Sunday, February 20, 2011

Zesty Broccoli Rice Casserole, Mantle Decor, Saving Kid's Papers

It's been a week since my last blog post, and I'm thinking I probably should have called it Lisa's WISH instead of Lisa's DISH--W for Weekly instead of D for Daily and WISHful thinking on my part that I could actually do this daily.  But, in the spirit of positive thinking, I will let the name stand, and attempt to post more frequently in the future.  It has been a busy week, full of sick kids, doctor's appointments, school projects, book fair volunteer shifts, solo and ensemble contest, and catching up with a visiting relative.  Silly me!  I thought when I quit my job last summer that I would never find myself up to my eyeballs in dirty laundry and with a messy house on a weekend...makes me wonder how I ever did it when I was working full time.  If you are working full time, part time, or just struggling along as a full time family manager like me, I am praying for us all today!  Today's recipe is a new take on a classic family favorite.

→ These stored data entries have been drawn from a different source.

(** * SawitDB: a shallow embedding of the storage-and-execution core

    The engine class [SawitDB] (the refactored engine that sits on the
    pager, the B-tree index and the event sink) is embedded here as Rocq
    functions over an explicit database state.

    Modelling conventions.
    - JavaScript values stored in records are [jsval]: [null], booleans,
      numbers and strings.  Numbers are the integer-valued ones ([Z]);
      a computation that would need a fractional number, a nested JSON
      value or a non-ASCII code unit ends in [Stuck] instead of inventing
      a result.
    - Strings are ASCII text: one [ascii] per UTF-16 code unit, and the
      UTF-8 encoding of such a string is the string itself, byte for byte.
    - A [Buffer] is a [list byte]; a page is a buffer of [PAGE_SIZE] bytes.
    - A JavaScript exception is [Throw msg]; the state reached when it is
      thrown is kept, as in the source.  Loops over the page chain take a
      fuel argument and end in [Stuck] when it runs out. *)

From Stdlib Require Import ZArith List Ascii String Bool Lia.
From Stdlib Require Import DecimalString Decimal DecimalPos DecimalFacts.
From Stdlib.Strings Require Import Byte.
From stdpp Require Import base option list gmap.
Import ListNotations.

Local Open Scope string_scope.
Local Open Scope list_scope.
Local Open Scope Z_scope.

(** ** Outcomes *)

Inductive outcome (A : Type) : Type :=
| Ok (a : A)
| Throw (msg : string)
| Stuck (why : string).
Arguments Ok {A} a.
Arguments Throw {A} msg.
Arguments Stuck {A} why.

Definition obind {A B} (m : outcome A) (k : A -> outcome B) : outcome B :=
  match m with
  | Ok a => k a
  | Throw e => Throw e
  | Stuck w => Stuck w
  end.

Notation "x <-? m ;; k" := (obind m (fun x => k))
  (at level 90, m at next level, right associativity).

(** ** JavaScript values *)

Inductive jsval : Type :=
| JNull
| JBool (b : bool)
| JNum (n : Z)
| JStr (s : string).

(** What a criteria leaf carries in [val]: nothing, a primitive, or an
    array of primitives (for [IN], [NOT IN] and [BETWEEN]). *)
Inductive jsany : Type :=
| AUndef
| APrim (v : jsval)
| AArr (l : list jsval).

Inductive jnum : Type :=
| NaN
| Num (z : Z).

Definition jsval_eqb (a b : jsval) : bool :=
  match a, b with
  | JNull, JNull => true
  | JBool x, JBool y => Bool.eqb x y
  | JNum x, JNum y => Z.eqb x y
  | JStr x, JStr y => String.eqb x y
  | _, _ => false
  end.

(** ** Strings *)

Definition chars (s : string) : list ascii := list_ascii_of_string s.
Definition str (l : list ascii) : string := string_of_list_ascii l.

Definition code (c : ascii) : Z := Z.of_N (N_of_ascii c).

Definition is_digit (c : ascii) : bool := (48 <=? code c) && (code c <=? 57).

(** The white space that [StringToNumber] trims, as far as ASCII goes. *)
Definition is_js_space (c : ascii) : bool :=
  let n := code c in
  (n =? 32) || ((9 <=? n) && (n <=? 13)).

Fixpoint drop_while {A} (p : A -> bool) (l : list A) : list A :=
  match l with
  | [] => []
  | x :: r => if p x then drop_while p r else l
  end.

Definition trim (l : list ascii) : list ascii :=
  rev (drop_while is_js_space (rev (drop_while is_js_space l))).

(** Decimal numerals of integers, as [String(n)] and [JSON.stringify(n)]
    print them below [10^21] in absolute value (from there on JavaScript
    prints an exponent). *)
Definition string_of_Z (z : Z) : string := NilZero.string_of_int (Z.to_int z).

(** [digits l] is the value of a non-empty run of decimal digits. *)
Fixpoint digits_acc (acc : Z) (l : list ascii) : option Z :=
  match l with
  | [] => Some acc
  | c :: r => if is_digit c then digits_acc (10 * acc + (code c - 48)) r else None
  end.

Definition digits (l : list ascii) : option Z :=
  match l with
  | [] => None
  | _ => digits_acc 0 l
  end.

(** [Number(s)] for a string.  Integer numerals (with an optional sign) and
    the empty string are computed; a string that cannot start a numeric
    literal is [NaN]; any other string might denote a number outside the
    integers and is left [Stuck]. *)
Definition StringToNumber (s : string) : outcome jnum :=
  match trim (chars s) with
  | [] => Ok (Num 0)
  | c :: r =>
      let unsigned l :=
        match digits l with
        | Some z => Some z
        | None => None
        end in
      let attempt :=
        if Ascii.eqb c "-" then option_map Z.opp (unsigned r)
        else if Ascii.eqb c "+" then unsigned r
        else unsigned (c :: r) in
      match attempt with
      | Some z => Ok (Num z)
      | None =>
          if is_digit c || Ascii.eqb c "-" || Ascii.eqb c "+"
             || Ascii.eqb c "." || Ascii.eqb c "I"
          then Stuck "Number(): numeral outside the integers"
          else Ok NaN
      end
  end.

(** [String(v)] of a primitive. *)
Definition ToString (v : jsval) : string :=
  match v with
  | JNull => "null"
  | JBool true => "true"
  | JBool false => "false"
  | JNum n => string_of_Z n
  | JStr s => s
  end.

Fixpoint join (sep : string) (l : list string) : string :=
  match l with
  | [] => ""
  | [x] => x
  | x :: r => (x ++ sep ++ join sep r)%string
  end.

(** [Array.prototype.join]: [null] elements print as the empty string. *)
Definition array_to_string (l : list jsval) : string :=
  join "," (map (fun v => match v with JNull => "" | _ => ToString v end) l).

(** [ToPrimitive] of a value that is either undefined, primitive, or an
    array (which becomes its joined string). *)
Definition ToPrimitive (a : jsany) : option jsval :=
  match a with
  | AUndef => None
  | APrim v => Some v
  | AArr l => Some (JStr (array_to_string l))
  end.

(** [Number(x)] of an optional primitive ([None] is [undefined]). *)
Definition ToNumber (v : option jsval) : outcome jnum :=
  match v with
  | None => Ok NaN
  | Some JNull => Ok (Num 0)
  | Some (JBool b) => Ok (Num (if b then 1 else 0))
  | Some (JNum n) => Ok (Num n)
  | Some (JStr s) => StringToNumber s
  end.

Definition ToNumber_any (a : jsany) : outcome jnum := ToNumber (ToPrimitive a).

Definition is_number (v : option jsval) : bool :=
  match v with Some (JNum _) => true | _ => false end.

(** Lexicographic order on code units, for [<] between two strings. *)
Fixpoint str_ltb (a b : list ascii) : bool :=
  match a, b with
  | [], [] => false
  | [], _ :: _ => true
  | _ :: _, [] => false
  | x :: a', y :: b' =>
      if code x <? code y then true
      else if code y <? code x then false
      else str_ltb a' b'
  end.

(** The abstract relational comparison [x < y]. *)
Definition js_lt (x y : option jsval) : outcome bool :=
  match x, y with
  | Some (JStr a), Some (JStr b) => Ok (str_ltb (chars a) (chars b))
  | _, _ =>
      nx <-? ToNumber x ;;
      ny <-? ToNumber y ;;
      match nx, ny with
      | Num a, Num b => Ok (a <? b)
      | _, _ => Ok false
      end
  end.

Definition js_gt (x y : option jsval) : outcome bool := js_lt y x.

(** [x <= y] is "not (y < x), and neither is NaN". *)
Definition js_le (x y : option jsval) : outcome bool :=
  match x, y with
  | Some (JStr a), Some (JStr b) => Ok (negb (str_ltb (chars b) (chars a)))
  | _, _ =>
      nx <-? ToNumber x ;;
      ny <-? ToNumber y ;;
      match nx, ny with
      | Num a, Num b => Ok (a <=? b)
      | _, _ => Ok false
      end
  end.

Definition js_ge (x y : option jsval) : outcome bool := js_le y x.

Definition jnum_eqb (a b : jnum) : bool :=
  match a, b with
  | Num x, Num y => Z.eqb x y
  | _, _ => false
  end.

(** Strict equality [x === y] between optional primitives. *)
Definition strict_eq (x y : option jsval) : bool :=
  match x, y with
  | None, None => true
  | Some a, Some b => jsval_eqb a b
  | _, _ => false
  end.

(** Strict equality against a criteria value: an array is never [===] to a
    primitive. *)
Definition strict_eq_any (x : option jsval) (t : jsany) : bool :=
  match t with
  | AArr _ => false
  | AUndef => strict_eq x None
  | APrim v => strict_eq x (Some v)
  end.

(** Loose equality [x == y] between optional primitives. *)
Definition loose_eq (x y : option jsval) : outcome bool :=
  match x, y with
  | None, None => Ok true
  | None, Some JNull | Some JNull, None => Ok true
  | None, _ | _, None => Ok false
  | Some JNull, Some JNull => Ok true
  | Some JNull, _ | _, Some JNull => Ok false
  | Some (JStr a), Some (JStr b) => Ok (String.eqb a b)
  | Some a, Some b =>
      na <-? ToNumber (Some a) ;;
      nb <-? ToNumber (Some b) ;;
      Ok (jnum_eqb na nb)
  end.

Definition loose_eq_any (x : option jsval) (t : jsany) : outcome bool :=
  loose_eq x (ToPrimitive t).

(** ** Record objects

    A record is a JavaScript object: its own enumerable properties in
    insertion order, plus the one property the engine ever defines as
    non-enumerable, the page hint [_pageId].  Field names are taken not to
    be array-index strings (which JavaScript would enumerate first) and
    not to collide with the names on [Object.prototype]. *)

Record obj : Type := mkObj {
  fields : list (string * jsval);
  hidden_pageId : option jsval
}.

Definition plain (fs : list (string * jsval)) : obj := mkObj fs None.

Fixpoint assoc {V} (k : string) (l : list (string * V)) : option V :=
  match l with
  | [] => None
  | (k', v) :: r => if String.eqb k k' then Some v else assoc k r
  end.

Fixpoint assoc_set {V} (k : string) (v : V) (l : list (string * V)) : list (string * V) :=
  match l with
  | [] => [(k, v)]
  | (k', v') :: r =>
      if String.eqb k k' then (k', v) :: r else (k', v') :: assoc_set k v r
  end.

Fixpoint assoc_remove {V} (k : string) (l : list (string * V)) : list (string * V) :=
  match l with
  | [] => []
  | (k', v') :: r =>
      if String.eqb k k' then assoc_remove k r else (k', v') :: assoc_remove k r
  end.

Definition keys {V} (l : list (string * V)) : list string := map fst l.

Definition mem_string (k : string) (l : list string) : bool :=
  existsb (String.eqb k) l.

(** [o[k]], for a key that is a field of [o], the page hint, or a name
    that objects do not inherit: the members of [Object.prototype] are
    not looked up. *)
Definition obj_get (o : obj) (k : string) : option jsval :=
  match assoc k (fields o) with
  | Some v => Some v
  | None => if String.eqb k "_pageId" then hidden_pageId o else None
  end.

(** [o[k] = v] *)
Definition obj_set (o : obj) (k : string) (v : jsval) : obj :=
  if String.eqb k "_pageId" && negb (mem_string k (keys (fields o)))
     && match hidden_pageId o with Some _ => true | None => false end
  then mkObj (fields o) (Some v)
  else mkObj (assoc_set k v (fields o)) (hidden_pageId o).

(** [o.hasOwnProperty(k)] *)
Definition hasOwnProperty (o : obj) (k : string) : bool :=
  match obj_get o k with Some _ => true | None => false end.

(** [{ ...o }]: own enumerable properties only. *)
Definition spread (o : obj) : obj := plain (fields o).

(** [{ ...a, ...b }] *)
Definition spread2 (a b : obj) : obj :=
  fold_left (fun acc kv => obj_set acc (fst kv) (snd kv)) (fields b) (spread a).

(** [Object.defineProperty(o, '_pageId',
       { value: p, enumerable: false, writable: true })] *)
Definition define_pageId (o : obj) (p : Z) : obj :=
  mkObj (assoc_remove "_pageId" (fields o)) (Some (JNum p)).

(** ** JSON *)

Definition dquote : ascii := ascii_of_nat 34.
Definition backslash : ascii := ascii_of_nat 92.

Definition hex_digit (n : Z) : ascii :=
  if n <? 10 then ascii_of_N (Z.to_N (48 + n)) else ascii_of_N (Z.to_N (87 + n)).

Definition json_escape_char (c : ascii) : list ascii :=
  let n := code c in
  if n =? 34 then [backslash; dquote]
  else if n =? 92 then [backslash; backslash]
  else if n =? 8 then [backslash; "b"%char]
  else if n =? 9 then [backslash; "t"%char]
  else if n =? 10 then [backslash; "n"%char]
  else if n =? 12 then [backslash; "f"%char]
  else if n =? 13 then [backslash; "r"%char]
  else if n <? 32 then
    [backslash; "u"%char; "0"%char; "0"%char; hex_digit (n / 16); hex_digit (n mod 16)]
  else [c].
(** * gtsam/linear/VectorValues.h: the segmented vector of a factor-graph solver

    A shallow embedding of class [gtsam::VectorValues]: one flat [Vector] of
    doubles ([values_]) cut into per-variable blocks by a table of offsets
    ([varStarts_]), with its constructors, [reserve] /
    [push_back_preallocated], block access, the iterator and the
    whole-buffer kernels, followed by the properties checked against it.

    Conventions of the embedding.
    - [size_t], [Index] (a [size_t]) and [ptrdiff_t] are 64 bits wide; they
      are integers of [Z] and every arithmetic step of the source is
      followed by its reduction modulo [2^64] ([wrap]).
    - [double] is the binary64 float of the kernel ([PrimFloat.float]).
    - [assert], the checks of a checked uBLAS build and [throw] are errors:
      a [const] member returns a [result], a mutating member runs in the
      monad [M], which keeps the state reached when the error was raised.
    - Allocation never fails. *)

From Stdlib Require Import ZArith Lia Floats String.
From stdpp Require Import base list.

Module gtsam.

Local Open Scope Z_scope.

(** ** Machine integers *)

Abbreviation size_t := Z (only parsing).
Abbreviation Index := Z (only parsing).
Abbreviation ptrdiff_t := Z (only parsing).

Recipe: Zesty Broccoli Rice Casserole  Thaw 1 package frozen chopped broccoli, and squeeze out excess liquid.  Saute 1/2 medium diced onion in 1/2 stick butter in a large skillet for 2-3 minutes.  Add thawed broccoli and saute for 2-3 minutes more.  Add 1/4 tsp. garlic powder, 1 can cream of celery (or cream of mushroom) soup, 1 can Fiesta Nacho Cheese soup and 2 cups cooked rice and stir until well blended.  Pour into a greased 9 x 13 pan (I spray with non-stick cooking spray), and bake in 350 oven for 35-45 minutes (until bubbly).  Let sit for 5 minutes before serving.  This is especially good served with the Parmesan Baked Chicken Breasts from my previous blog, and a salad. 

Homemaking Challenge: Mantle Decor  a few weeks back, I challenged you to take a look at your front porch and front door and clean/decorate as needed.  Now, it's time to walk through your front door to see what your guests see when they come through the door. 

Yes, I really want you to do it!

I would have said that what my guests would notice first would be my entry hall table, lamp, artwork, etc.  But when I actually walked through my front door, what I noticed first was the fireplace mantle, on the opposite wall.

Hopefully, you don't still have lingering Christmas decorations on it.

Often, mantles become a place for clutter, like any other flat surface in your home.  Try to think of your mantle as a decorating opportunity--a place that doesn't have to serve any practical function, but is strictly there to beautify your home and display objects you love.  I thought I couldn't display the yellow pottery I love so much against the tan painted brick of my fireplace, until I realized that by placing the pieces in front of the dark frame, they would still "pop". 

Change out what you normally have displayed on your mantle, if you don't love it.  Dust everything so that it gleams.  A fireplace mantle may not be what guests first see when they enter your home.  It may be a wall of windows--if so, make sure they sparkle!  Clean or replace your window treatments if they are worn, raise the blinds to let the sun shine in.  Beautify this second impression (the first being the front door/porch) and make your home welcome your guests.

Scrapbooking Tip:  Savings Kids Artwork/Schoolwork  This is a problem for every parent I know.  You want to save those treasure, but there just isn't enough room on the fridge!  Here are some options to keep your from drowning in paper while still honoring your child and his/her work:

1)  Scrapbook some of it.  I try to include 1 or 2 papers and 1 or 2 pieces of artwork per year per child in their scrapbooks.  I select the things that are humorous, unique or show growth or talent.
Some of my friends actually photograph oversized pieces of art and put the photos in the scrapbook.  I have done this once or twice with truly large projects, like Science Fair projects.

2) Frame some of it.  The truly special works of art are worth framing and displaying in your home.

3) Save some of it.  Each of my kids has a small plastic tub about the size of a banker's box in which I store their school work/ art work.  Periodically, I purge some of the past treasures to make room for new ones.  One box per child seems reasonable to me.

4) Toss some of it.  You can't keep everything, unless you want to end up on an episode of "Hoarders".  You don't need every spelling test, drawing, or multiplication quiz.  Really.  Just make sure you cover it up with some other household trash if seeing their work in the trash can will cause your child to have a meltdown.